▶ [WHAT YOU WILL DO] Extract precisely the lines of the entries below, from the first line through the line containing "Proof. solve_decision. Defined.".

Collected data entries
▶

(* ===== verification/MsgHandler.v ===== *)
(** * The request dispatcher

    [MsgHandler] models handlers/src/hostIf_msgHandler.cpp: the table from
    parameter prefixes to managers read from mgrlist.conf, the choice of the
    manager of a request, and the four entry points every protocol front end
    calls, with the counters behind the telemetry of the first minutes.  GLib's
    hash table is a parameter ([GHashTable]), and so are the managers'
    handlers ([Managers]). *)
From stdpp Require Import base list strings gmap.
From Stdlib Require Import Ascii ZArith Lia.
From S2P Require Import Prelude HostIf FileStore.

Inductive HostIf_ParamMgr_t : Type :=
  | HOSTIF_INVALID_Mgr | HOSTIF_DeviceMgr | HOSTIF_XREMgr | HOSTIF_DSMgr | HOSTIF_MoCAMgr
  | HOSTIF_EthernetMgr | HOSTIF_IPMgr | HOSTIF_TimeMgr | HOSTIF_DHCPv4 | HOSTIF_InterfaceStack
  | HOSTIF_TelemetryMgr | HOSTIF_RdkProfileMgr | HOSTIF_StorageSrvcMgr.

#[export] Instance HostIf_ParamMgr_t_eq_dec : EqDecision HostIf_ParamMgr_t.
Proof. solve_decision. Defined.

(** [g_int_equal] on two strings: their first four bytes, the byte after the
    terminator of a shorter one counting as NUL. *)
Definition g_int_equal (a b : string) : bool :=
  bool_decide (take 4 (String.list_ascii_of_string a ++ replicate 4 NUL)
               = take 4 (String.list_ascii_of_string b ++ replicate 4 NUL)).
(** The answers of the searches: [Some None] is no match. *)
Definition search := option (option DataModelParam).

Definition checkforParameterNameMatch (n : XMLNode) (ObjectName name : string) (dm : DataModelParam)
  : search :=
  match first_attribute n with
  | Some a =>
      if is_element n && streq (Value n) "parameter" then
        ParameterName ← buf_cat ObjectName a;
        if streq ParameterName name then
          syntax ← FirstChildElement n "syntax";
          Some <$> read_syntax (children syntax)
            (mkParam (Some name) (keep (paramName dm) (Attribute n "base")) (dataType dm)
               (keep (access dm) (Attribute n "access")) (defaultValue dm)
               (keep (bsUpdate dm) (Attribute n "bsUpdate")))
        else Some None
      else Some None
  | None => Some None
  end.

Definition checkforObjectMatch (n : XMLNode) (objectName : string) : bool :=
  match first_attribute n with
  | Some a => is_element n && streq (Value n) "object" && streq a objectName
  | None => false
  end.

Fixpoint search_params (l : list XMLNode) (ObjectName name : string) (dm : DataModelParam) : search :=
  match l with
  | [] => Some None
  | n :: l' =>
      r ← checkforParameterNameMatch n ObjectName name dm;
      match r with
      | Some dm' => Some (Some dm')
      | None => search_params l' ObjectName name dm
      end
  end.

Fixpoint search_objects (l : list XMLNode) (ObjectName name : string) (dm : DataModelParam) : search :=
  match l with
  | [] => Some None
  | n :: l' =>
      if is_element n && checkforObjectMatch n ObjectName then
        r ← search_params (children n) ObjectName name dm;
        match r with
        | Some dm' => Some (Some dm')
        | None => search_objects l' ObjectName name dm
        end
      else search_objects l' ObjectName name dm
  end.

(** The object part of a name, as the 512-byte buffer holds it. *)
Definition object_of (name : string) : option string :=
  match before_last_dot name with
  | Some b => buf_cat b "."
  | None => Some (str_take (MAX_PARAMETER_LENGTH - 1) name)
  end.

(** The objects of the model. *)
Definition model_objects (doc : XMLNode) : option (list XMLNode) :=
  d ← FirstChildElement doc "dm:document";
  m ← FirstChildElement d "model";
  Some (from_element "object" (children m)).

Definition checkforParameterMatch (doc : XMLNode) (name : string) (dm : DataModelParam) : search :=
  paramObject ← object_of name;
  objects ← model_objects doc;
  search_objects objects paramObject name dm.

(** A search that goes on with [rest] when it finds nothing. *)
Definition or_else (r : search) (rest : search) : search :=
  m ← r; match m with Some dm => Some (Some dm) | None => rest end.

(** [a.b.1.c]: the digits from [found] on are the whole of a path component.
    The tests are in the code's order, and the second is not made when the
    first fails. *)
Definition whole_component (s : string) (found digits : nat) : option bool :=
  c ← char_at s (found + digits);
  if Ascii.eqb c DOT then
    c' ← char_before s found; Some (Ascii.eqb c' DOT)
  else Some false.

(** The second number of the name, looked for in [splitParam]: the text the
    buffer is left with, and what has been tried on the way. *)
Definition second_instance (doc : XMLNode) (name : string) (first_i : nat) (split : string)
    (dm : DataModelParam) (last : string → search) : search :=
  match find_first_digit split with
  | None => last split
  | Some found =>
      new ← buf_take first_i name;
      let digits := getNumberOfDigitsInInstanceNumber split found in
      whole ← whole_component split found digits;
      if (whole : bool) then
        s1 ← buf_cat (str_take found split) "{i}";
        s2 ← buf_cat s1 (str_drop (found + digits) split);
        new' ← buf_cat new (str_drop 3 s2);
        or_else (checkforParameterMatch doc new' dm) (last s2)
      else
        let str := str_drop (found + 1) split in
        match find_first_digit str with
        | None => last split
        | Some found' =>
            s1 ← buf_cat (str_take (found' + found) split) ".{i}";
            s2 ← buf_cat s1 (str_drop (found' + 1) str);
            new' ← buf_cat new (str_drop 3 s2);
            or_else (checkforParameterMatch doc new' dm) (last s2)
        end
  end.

◀

▶ [EXERCISE SOLUTION]
(* ===== verification/MsgHandler.v ===== *)
(** * The request dispatcher

    [MsgHandler] models handlers/src/hostIf_msgHandler.cpp: the table from
    parameter prefixes to managers read from mgrlist.conf, the choice of the
    manager of a request, and the four entry points every protocol front end
    calls, with the counters behind the telemetry of the first minutes.  GLib's
    hash table is a parameter ([GHashTable]), and so are the managers'
    handlers ([Managers]). *)
From stdpp Require Import base list strings gmap.
From Stdlib Require Import Ascii ZArith Lia.
From S2P Require Import Prelude HostIf FileStore.

Inductive HostIf_ParamMgr_t : Type :=
  | HOSTIF_INVALID_Mgr | HOSTIF_DeviceMgr | HOSTIF_XREMgr | HOSTIF_DSMgr | HOSTIF_MoCAMgr
  | HOSTIF_EthernetMgr | HOSTIF_IPMgr | HOSTIF_TimeMgr | HOSTIF_DHCPv4 | HOSTIF_InterfaceStack
  | HOSTIF_TelemetryMgr | HOSTIF_RdkProfileMgr | HOSTIF_StorageSrvcMgr.

#[export] Instance HostIf_ParamMgr_t_eq_dec : EqDecision HostIf_ParamMgr_t.
Proof. solve_decision. Defined.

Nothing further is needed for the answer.